(* ===== verification/RepeatWire.v ===== *)
(** * MeshCore repeat frames (src/src/kitsu_repeat_wire.h, .cpp)

    The view of a physically received frame and the route binding captured from
    a transmitted flood packet. *)

From S2P Require Import Prelude.

Open Scope Z_scope.

(** ** Data *)

Definition kRepeatWireMaximumPathBytes : nat := 64.
Definition kRepeatWireRouteMask : Z := 0x03.
Definition kRepeatWireRouteTransportFlood : Z := 0x00.
Definition kRepeatWireRouteFlood : Z := 0x01.
Definition kRepeatWireRouteDirect : Z := 0x02.
Definition kRepeatWireRouteTransportDirect : Z := 0x03.
Definition kRepeatWireTypeShift : Z := 2.
Definition kRepeatWireTypeMask : Z := 0x0f.
Definition kRepeatWireVersionShift : Z := 6.
Definition kRepeatWireVersionMask : Z := 0x03.
Definition kRepeatWirePayloadVersion1 : Z := 0x00.

Inductive RepeatWireDecodeStatus :=
  | WireOk | WireInvalidArgument | WireUnsupportedVersion | WireTruncatedTransport
  | WireInvalidPath | WireMissingPayload.

#[export] Instance RepeatWireDecodeStatus_eq_dec : EqDecision RepeatWireDecodeStatus.
Proof. solve_decision. Defined.

(** A non-owning pointer with its length is the list of bytes it covers,
    [None] the null pointer. *)
Record RepeatWireView := mkView {
  payloadType : Z;
  route : Z;
  flood : bool;
  hasTransportCodes : bool;
  transportCode0 : Z;
  transportCode1 : Z;
  wirePathHashSize : Z;
  pathCount : Z;
  path : option (list Z);
  pathBytes : nat;
  payload : option (list Z);
  payloadBytes : nat;
}.

Definition emptyView : RepeatWireView := mkView 0 0 false false 0 0 0 0 None 0 None 0.

Definition lastHopToken (v : RepeatWireView) : option (list Z) :=
  if pathCount v =? 0 then None
  else match path v with
       | None => None
       | Some l => Some (drop (pathBytes v - Z.to_nat (wirePathHashSize v)) l)
       end.

Record FloodRouteBinding := mkBinding {
  transportScoped : bool;
  bindingCode0 : Z;
  bindingCode1 : Z;
  pathHashSize : Z;
}.

Definition noBinding : FloodRouteBinding := mkBinding false 0 0 0.

(** ** Route binding *)

Definition validFloodRouteBinding (b : FloodRouteBinding) : bool :=
  if (pathHashSize b <? 1) || (3 <? pathHashSize b) then false
  else if negb (transportScoped b) then (bindingCode0 b =? 0) && (bindingCode1 b =? 0)
  else true.

Definition sameFloodRouteBinding (left right : FloodRouteBinding) : bool :=
  validFloodRouteBinding left && validFloodRouteBinding right &&
  Bool.eqb (transportScoped left) (transportScoped right) &&
  (pathHashSize left =? pathHashSize right) &&
  (bindingCode0 left =? bindingCode0 right) &&
  (bindingCode1 left =? bindingCode1 right).

(** The result and the binding left in [output]. *)
Definition floodRouteBindingFromWire (wire : RepeatWireView) : bool * FloodRouteBinding :=
  if negb (flood wire) then (false, noBinding)
  else
    let output := mkBinding (hasTransportCodes wire)
      (if hasTransportCodes wire then transportCode0 wire else 0)
      (if hasTransportCodes wire then transportCode1 wire else 0)
      (wirePathHashSize wire) in
    (validFloodRouteBinding output, output).

(** ** Decoding *)

(** The view after the header byte. *)
Definition headerView (header : Z) : RepeatWireView :=
  let r := Z.land header kRepeatWireRouteMask in
  mkView (Z.land (Z.shiftr header kRepeatWireTypeShift) kRepeatWireTypeMask) r
    ((r =? kRepeatWireRouteFlood) || (r =? kRepeatWireRouteTransportFlood))
    false 0 0 0 0 None 0 None 0.

Definition isTransport (v : RepeatWireView) : bool :=
  (route v =? kRepeatWireRouteTransportFlood) || (route v =? kRepeatWireRouteTransportDirect).

Definition withCodes (c0 c1 : Z) (v : RepeatWireView) : RepeatWireView :=
  mkView (payloadType v) (route v) (flood v) true c0 c1 (wirePathHashSize v) (pathCount v)
    (path v) (pathBytes v) (payload v) (payloadBytes v).

Definition withPathShape (size count : Z) (bytes : nat) (v : RepeatWireView) : RepeatWireView :=
  mkView (payloadType v) (route v) (flood v) (hasTransportCodes v) (transportCode0 v)
    (transportCode1 v) size count (path v) bytes (payload v) (payloadBytes v).

Definition withPath (l : list Z) (v : RepeatWireView) : RepeatWireView :=
  mkView (payloadType v) (route v) (flood v) (hasTransportCodes v) (transportCode0 v)
    (transportCode1 v) (wirePathHashSize v) (pathCount v) (Some l) (pathBytes v)
    (payload v) (payloadBytes v).

Definition withPayload (l : list Z) (v : RepeatWireView) : RepeatWireView :=
  mkView (payloadType v) (route v) (flood v) (hasTransportCodes v) (transportCode0 v)
    (transportCode1 v) (wirePathHashSize v) (pathCount v) (path v) (pathBytes v)
    (Some l) (length l).

(** The part after the transport codes; [rest] starts at the cursor. *)
Definition decodePath (rest : list Z) (v : RepeatWireView) : RepeatWireDecodeStatus * RepeatWireView :=
  let encodedPath := byte_at rest 0 in
  let after := drop 1 rest in
  let pathMode := Z.shiftr encodedPath 6 in
  if pathMode =? 3 then (WireInvalidPath, v)
  else
    let size := pathMode + 1 in
    let count := Z.land encodedPath 63 in
    let bytes := (Z.to_nat size * Z.to_nat count)%nat in
    let v1 := withPathShape size count bytes v in
    if (kRepeatWireMaximumPathBytes <? bytes)%nat || (length after <? bytes)%nat
    then (WireInvalidPath, v1)
    else
      let v2 := withPath (take bytes after) v1 in
      match drop bytes after with
      | [] => (WireMissingPayload, v2)
      | body => (WireOk, withPayload body v2)
      end.

Definition decodeRepeatWire (raw : option (list Z)) : RepeatWireDecodeStatus * RepeatWireView :=
  match raw with
  | None => (WireInvalidArgument, emptyView)
  | Some raw =>
      if (length raw <? 2)%nat then (WireInvalidArgument, emptyView)
      else
        let header := byte_at raw 0 in
        if negb (Z.land (Z.shiftr header kRepeatWireVersionShift) kRepeatWireVersionMask =?
                 kRepeatWirePayloadVersion1)
        then (WireUnsupportedVersion, emptyView)
        else
          let v := headerView header in
          if isTransport v then
            if (length raw <? 6)%nat then (WireTruncatedTransport, v)
            else decodePath (drop 5 raw) (withCodes (get16 (drop 1 raw)) (get16 (drop 3 raw)) v)
          else decodePath (drop 1 raw) v
  end.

------

Copy out, in full, each line above that has the word "Some" in it.

▶ ANSWER TO THE EXERCISE
       | Some l => Some (drop (pathBytes v - Z.to_nat (wirePathHashSize v)) l)
    (transportCode1 v) (wirePathHashSize v) (pathCount v) (Some l) (pathBytes v)
    (Some l) (length l).
  | Some raw =>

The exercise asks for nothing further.